TASK OBJECTIVE: Each line of the records below that contains "CapturedEntry" needs to be copied.

======== MATERIAL TO PROCESS ========

(* ===== verification/EngineSealing.v ===== *)
(** * Sealing a Workspace into a changeset ([pantheon-engine/src/sealing.rs])

    Authority, fence, capture, publication of every payload, the difference against
    the immutable base, the manifest, and one authoritative commit. The capture walk,
    the reader of the base repository and the content store are not part of this
    program: their answers, at every call, are an argument. What was published and
    what was committed is kept, in order, in the controller's state. *)

From Stdlib Require Import ZArith Ascii Lia.
From S2P Require Import Prelude Utf8 Canonical Digest Goal Task Artifact Scope Workspace Parse ParseFacts Sql Schema Transaction Command StoreBase StorePlanning StoreWorkspace StoreArtifacts StoreLaws StoreHistory StoreFrames EngineBase EngineWorkspace.

(** ** Definitions *)

#[export] Instance EntryKind_eq_dec : EqDecision EntryKind.
Proof. solve_decision. Defined.

Record ExternalFault : Type := { xf_code : string; xf_detail : string }.

Record CapturedEntry : Type := { cap_path : RepositoryPath; cap_kind : EntryKind; cap_bytes : string }.

Record BaseObject : Type := { bo_kind : EntryKind; bo_oid : string; bo_size : Z }.

Record ObjectRef : Type := { or_digest : Digest; or_size : Z }.

(** The walk's entries, and the fault it ended with. *)
Record WorkspaceTreeCapture : Type := {
  capture_tree : nat → string → list CapturedEntry * option ExternalFault
}.

Record TrustedBaseReader : Type := {
  port_base_tree : nat → string → ResolvedBase → Result (gmap string BaseObject) ExternalFault;
  port_blob_object_names : nat → string → list string → Result (list string) ExternalFault;
  port_blob_bytes : nat → string → string → Result string ExternalFault
}.

Record ContentObjectStore : Type := { port_publish : nat → string → Result ObjectRef ExternalFault }.

Record SealCommand : Type := { slc_epoch : string; slc_id : string; slc_request_hash : string }.

Record SealRequest : Type := {
  sr_task_id : string;
  sr_output_slot : string;
  sr_authority : SealAuthority;
  sr_producer_attempt_id : option string
}.

Inductive SealError : Type :=
| SealStore (e : StoreError)
| TaskUnusable (task_id : string) (detail : Message + SpecFault)
| OutputSlotInvalid (task_id slot : string) (detail : Message)
| WorkspaceState (workspace_id : string) (detail : Message)
| CaptureFailed (f : ExternalFault)
| ScopeViolated (path : string)
| CeilingsExceeded (detail : Message)
| SealIdentityTooLong (id : string).

Record SealedArtifact : Type := {
  sa_artifact_digest : Digest;
  sa_artifact_json : string;
  sa_revision_state_digest : Digest;
  sa_artifact_reused : bool
}.

Definition MAX_ENTRIES : Z := 100000.
Definition MAX_TOTAL_BYTES : Z := 1073741824.
Definition MAX_IDENTITY_BATCH_BYTES : Z := 16777216.
Definition SCOPE_FAULT_CODE : string := "workspace.scope-violated".

(** [u64::saturating_add]. *)
Definition saturating_add (a b : Z) : Z := Z.min u64_max (a + b).

Definition byte_size (s : string) : Z := Z.of_nat (String.length s).

(** The iteration of a [BTreeMap] keyed by bytes. *)
Definition btree_iter {V} (m : gmap string V) : list (string * V) :=
  sort_by (key_cmp fst String.compare) (map_to_list m).

(** What the walk has collected. *)
Record CaptureState : Type := {
  cs_final : gmap string (EntryKind * Digest * Z);
  cs_unpublished : gset string;
  cs_total_bytes : Z;
  cs_batch : list (string * string);
  cs_batch_bytes : Z;
  cs_identities : gmap string string
}.

Definition capture_start : CaptureState := {|
  cs_final := ∅; cs_unpublished := ∅; cs_total_bytes := 0; cs_batch := []; cs_batch_bytes := 0;
  cs_identities := ∅ |}.

(** *** The controller's state *)

Inductive SealEvent : Type :=
| EvPublished (bytes : string) (reference : ObjectRef)
| EvCommit (seal : SealedChangeset).

Record Sealer : Type := { sl_world : World; sl_calls : nat; sl_trace : list SealEvent }.

Definition Seal (E A : Type) : Type := Sealer → Result A E * Sealer.

Definition seal_ret {E A} (a : A) : Seal E A := fun s => (Ok a, s).

Definition seal_err {E A} (e : E) : Seal E A := fun s => (Err e, s).

Definition seal_try {E A} (r : Result A E) : Seal E A := fun s => (r, s).

Definition seal_bind {E A B} (m : Seal E A) (k : A → Seal E B) : Seal E B := fun s =>
  match m s with
  | (Ok a, s') => k a s'
  | (Err e, s') => (Err e, s')
  end.

Notation "'let~' x := m 'in' k" := (seal_bind m (fun x => k))
  (at level 10, x pattern, m at level 100, k at level 200) : rust_scope.
Notation "'do~' m 'in' k" := (seal_bind m (fun _ => k))
  (at level 10, m at level 100, k at level 200) : rust_scope.

Definition seal_map_err {E F A} (f : E → F) (m : Seal E A) : Seal F A := fun s =>
  match m s with
  | (Ok a, s') => (Ok a, s')
  | (Err e, s') => (Err (f e), s')
  end.

Definition seal_some {E A} (o : option A) (e : E) : Seal E A := seal_try (ok_or o e).

(** The outcome of a call, error or not. *)
Definition seal_attempt {E F A} (m : Seal E A) : Seal F (Result A E) := fun s =>
  let (r, s') := m s in (Ok r, s').

(** One call of a port. *)
Definition seal_call {E A} (f : nat → Result A E) : Seal E A := fun s =>
  (f (sl_calls s), {| sl_world := sl_world s; sl_calls := S (sl_calls s); sl_trace := sl_trace s |}).

Definition seal_event {E} (e : SealEvent) : Seal E unit := fun s =>
  (Ok tt, {| sl_world := sl_world s; sl_calls := sl_calls s; sl_trace := sl_trace s ++ [e] |}).

(** A call of the store, its outcome as a value; and [?] on it. *)
Definition seal_outcome {E A} (m : Eng StoreError A) : Seal E (Result A StoreError) := fun s =>
  let (r, w) := m (sl_world s) in
  (Ok r, {| sl_world := w; sl_calls := sl_calls s; sl_trace := sl_trace s |}).

Definition seal_store {A} (m : Eng StoreError A) : Seal SealError A :=
  let~ r := seal_outcome m in seal_try (map_err SealStore r).

Definition from_changeset_error (e : ChangesetError) : SealError :=
  SealStore (broken "changeset construction failed" []).

Definition authority_tag (a : SealAuthority) : string :=
  seal_run_id a +:+ ("@" +:+ i64_to_string (seal_expected_run_revision a)).

Definition seal_derive (base suffix : string) : Result string SealError :=
  let id := base +:+ (":seal:" +:+ suffix) in
  if Nat.ltb MAX_COMMAND_ID (String.length id) then Err (SealIdentityTooLong id) else Ok id.

Section Sealing.
Context `{Sha256}.
Variable slots : nat → Slot.
Variable capture : WorkspaceTreeCapture.
Variable base : TrustedBaseReader.
Variable objects : ContentObjectStore.
Variable workspace_root : string.
(** What [randomblob] answers at the n-th access. *)
Variable random_id : nat → string.

Definition seal_read {A} (q : Database → Result A StoreError) : Seal SealError A :=
  seal_store (eng_read slots (fun _ => q)).

Definition capture_root_of (workspace_id : string) : string :=
  path_join (path_join workspace_root workspace_id) "repo".

Definition publish (bytes : string) : Seal ExternalFault ObjectRef :=
  let~ reference := seal_call (fun n => port_publish objects n bytes) in
  do~ seal_event (EvPublished bytes reference) in
  seal_ret reference.

(** *** Capture *)

Definition flush_identity_batch (source : string) (cs : CaptureState) : Seal ExternalFault CaptureState :=
  match cs_batch cs with
  | [] => seal_ret cs
  | batch =>
      let contents := map snd batch in
      let~ names := seal_call (fun n => port_blob_object_names base n source contents) in
      if negb (Nat.eqb (length names) (length contents)) then
        seal_err {| xf_code := "workspace.base-unavailable";
                    xf_detail := "the base identity derivation returned another number of names" |}
      else
        seal_ret {| cs_final := cs_final cs; cs_unpublished := cs_unpublished cs;
                    cs_total_bytes := cs_total_bytes cs; cs_batch := []; cs_batch_bytes := cs_batch_bytes cs;
                    cs_identities := fold_left (fun m p => <[p.1.1 := p.2]> m) (combine batch names) (cs_identities cs) |}
  end.

(** What the walk does with one entry. *)
Definition capture_entry (source : string) (base_tree : gmap string BaseObject) (scope : WorkspaceScope)
    (cs : CaptureState) (entry : CapturedEntry) : Seal ExternalFault CaptureState :=
  if (MAX_ENTRIES <=? Z.of_nat (size (cs_final cs)))%Z then
    seal_err {| xf_code := "workspace.capture-ceiling"; xf_detail := "more than the permitted entries" |}
  else
  let size := byte_size (cap_bytes entry) in
  let total_bytes := saturating_add (cs_total_bytes cs) size in
  if (MAX_TOTAL_BYTES <? total_bytes)%Z then
    seal_err {| xf_code := "workspace.capture-ceiling"; xf_detail := "more than the permitted bytes" |}
  else
  let digest := digest_of (cap_bytes entry) in
  let key := sort_key (cap_path entry) in
  let~ unpublished :=
    (if authorizes scope (cap_path entry) then
       let~ published := publish (cap_bytes entry) in
       if negb (or_size published =? size)%Z || negb (bool_decide (or_digest published = digest)) then
         seal_err {| xf_code := "cas.verify-failed"; xf_detail := "published another object" |}
       else seal_ret (cs_unpublished cs)
     else seal_ret ({[ key ]} ∪ cs_unpublished cs)) in
  let candidate := match base_tree !! key with
                   | Some before => bool_decide (bo_kind before = cap_kind entry) && (bo_size before =? size)%Z
                   | None => false
                   end in
  let collected := {|
    cs_final := <[key := (cap_kind entry, digest, size)]> (cs_final cs);
    cs_unpublished := unpublished; cs_total_bytes := total_bytes;
    cs_batch := if candidate then cs_batch cs ++ [(key, cap_bytes entry)] else cs_batch cs;
    cs_batch_bytes := if candidate then (cs_batch_bytes cs + size)%Z else cs_batch_bytes cs;
    cs_identities := cs_identities cs |} in
  if candidate && (MAX_IDENTITY_BATCH_BYTES <=? cs_batch_bytes collected)%Z then
    let~ flushed := flush_identity_batch source collected in
    seal_ret {| cs_final := cs_final flushed; cs_unpublished := cs_unpublished flushed;
                cs_total_bytes := cs_total_bytes flushed; cs_batch := cs_batch flushed; cs_batch_bytes := 0;
                cs_identities := cs_identities flushed |}
  else seal_ret collected.

(** An error of the sink ends the walk and is returned unchanged. *)
Fixpoint capture_entries (source : string) (base_tree : gmap string BaseObject) (scope : WorkspaceScope)
    (cs : CaptureState) (entries : list CapturedEntry) : Seal ExternalFault CaptureState :=
  match entries with
  | [] => seal_ret cs
  | entry :: rest =>
      let~ cs := capture_entry source base_tree scope cs entry in
      capture_entries source base_tree scope cs rest
  end.

Definition capture_all (source root : string) (base_tree : gmap string BaseObject) (scope : WorkspaceScope) :
    Seal SealError CaptureState :=
  let~ walked := seal_call (fun n => Ok (capture_tree capture n root)) in
  let~ cs := seal_map_err
    (fun fault => if String.eqb (xf_code fault) SCOPE_FAULT_CODE then ScopeViolated (xf_detail fault)
                  else CaptureFailed fault)
    (let~ cs := capture_entries source base_tree scope capture_start walked.1 in
     match walked.2 with
     | Some fault => seal_err fault
     | None => seal_ret cs
     end) in
  seal_map_err CaptureFailed (flush_identity_batch source cs).
(* ===== verification/Container.v ===== *)
(** * The local container backend ([pantheon-sandbox/src/lib.rs])

    One Sandbox is one container of a runtime driven through its command line. The
    programs that are run ([podman] or [docker], [nsenter], [file], [which]), what
    [/proc] shows and the JSON reader are not part of this program: their answers, at
    every call, are an argument. Which programs were run is kept, in order. *)

From Stdlib Require Import ZArith NArith Ascii Lia SpecFloat.
From S2P Require Import Prelude Utf8 Digest Parse Sandbox Sql Schema Transaction Command StoreBase StoreSandbox StoreLaws StoreHistory StoreFrames EngineBase EngineSandbox.

(** ** The world outside *)

(** [std::process::Output]; the texts are [String::from_utf8_lossy] of the bytes. *)
Record Output : Type := { out_code : option Z; out_stdout : string; out_stderr : string }.

Definition success (o : Output) : bool := bool_decide (out_code o = Some 0%Z).

Record Machine : Type := {
  mc_spawn : nat → string → list string → Result Output string;
  mc_read_link : nat → string → Result string string;
  mc_read_file : nat → string → Result string string;
  mc_exists : nat → string → bool;
  (** [std::process::id], [std::env::consts::ARCH] and [OS] *)
  mc_process_id : Z;
  mc_arch : string;
  mc_os : string
}.

(** [serde_json]. *)
Class SerdeJson : Type := {
  Json : Type;
  json_from_str : string → Result Json string;
  json_get : Json → string → option Json;
  json_as_array : Json → option (list Json);
  json_as_str : Json → option string;
  json_as_bool : Json → option bool;
  json_as_u64 : Json → option Z;
  json_as_i64 : Json → option Z
}.
(* ===== verification/Capture.v ===== *)
(** * Capturing a Workspace's tree ([pantheon-git/src/capture.rs], the confined walk)

    One pass over a directory that somebody else may be changing at the same time.
    What the kernel answers, at every call, is an argument: nothing ties two answers
    together unless a theorem says so. A descriptor is the kernel's; the walk only
    hands it back. *)

From Stdlib Require Import ZArith NArith Ascii Lia.
From S2P Require Import Prelude Utf8 Digest Parse Artifact Scope Workspace Command StoreBase StoreWorkspace EngineBase EngineWorkspace EngineSealing.

(** ** Texts *)

(** How many bytes at the start of a text that is not UTF-8 one replacement stands for. *)
Definition bad_length (s : string) : nat :=
  match s with
  | String b0 (String b1 rest) =>
      if in_range 224 239 b0 then (if second_of_three b0 b1 then 2 else 1)
      else if in_range 240 244 b0 then
        if second_of_four b0 b1
        then match rest with String b2 _ => if is_cont b2 then 3 else 2 | EmptyString => 2 end
        else 1
      else 1
  | _ => 1
  end.

Definition replacement_char : N := 65533%N.

(** [String::from_utf8_lossy]; every round consumes a byte. *)
Fixpoint lossy_upto (fuel : nat) (s : string) : string :=
  match fuel, s with
  | S fuel, String _ _ =>
      match next_char s with
      | Some (c, rest) => encode_utf8 c +:+ lossy_upto fuel rest
      | None => encode_utf8 replacement_char +:+ lossy_upto fuel (drop_bytes (bad_length s) s)
      end
  | _, _ => EmptyString
  end.

Definition from_utf8_lossy (s : string) : string := lossy_upto (String.length s) s.

(** ** The kernel *)

Inductive ErrnoKind : Type := ELOOP | ENOTDIR | EISDIR | ENOENT | EOther.

Record Errno : Type := { errno_kind : ErrnoKind; errno_text : string }.

(** The fields of a stat result that are looked at: [u64], [u64], [u32] and [i64]. *)
Record Stat : Type := { st_dev : Z; st_ino : Z; st_mode : Z; st_size : Z }.

(** Each call with the flags the walk gives it: every open is [O_NOFOLLOW] and every
    stat [AT_SYMLINK_NOFOLLOW]. [k_read] is what a descriptor yields up to its end. *)
Record Kernel : Type := {
  Fd : Type;
  k_open_root : nat → string → Result Fd Errno;
  k_fstat : nat → Fd → Result Stat Errno;
  k_read_dir : nat → Fd → Result (list (Result string Errno)) Errno;
  k_statat : nat → Fd → string → Result Stat Errno;
  k_open_dir : nat → Fd → string → Result Fd Errno;
  k_open_file : nat → Fd → string → Result Fd Errno;
  k_readlinkat : nat → Fd → string → Result string Errno;
  k_read : nat → Fd → Result string string
}.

========

TASK SOLUTION:
Record CapturedEntry : Type := { cap_path : RepositoryPath; cap_kind : EntryKind; cap_bytes : string }.
  capture_tree : nat → string → list CapturedEntry * option ExternalFault
    (cs : CaptureState) (entry : CapturedEntry) : Seal ExternalFault CaptureState :=
    (cs : CaptureState) (entries : list CapturedEntry) : Seal ExternalFault CaptureState :=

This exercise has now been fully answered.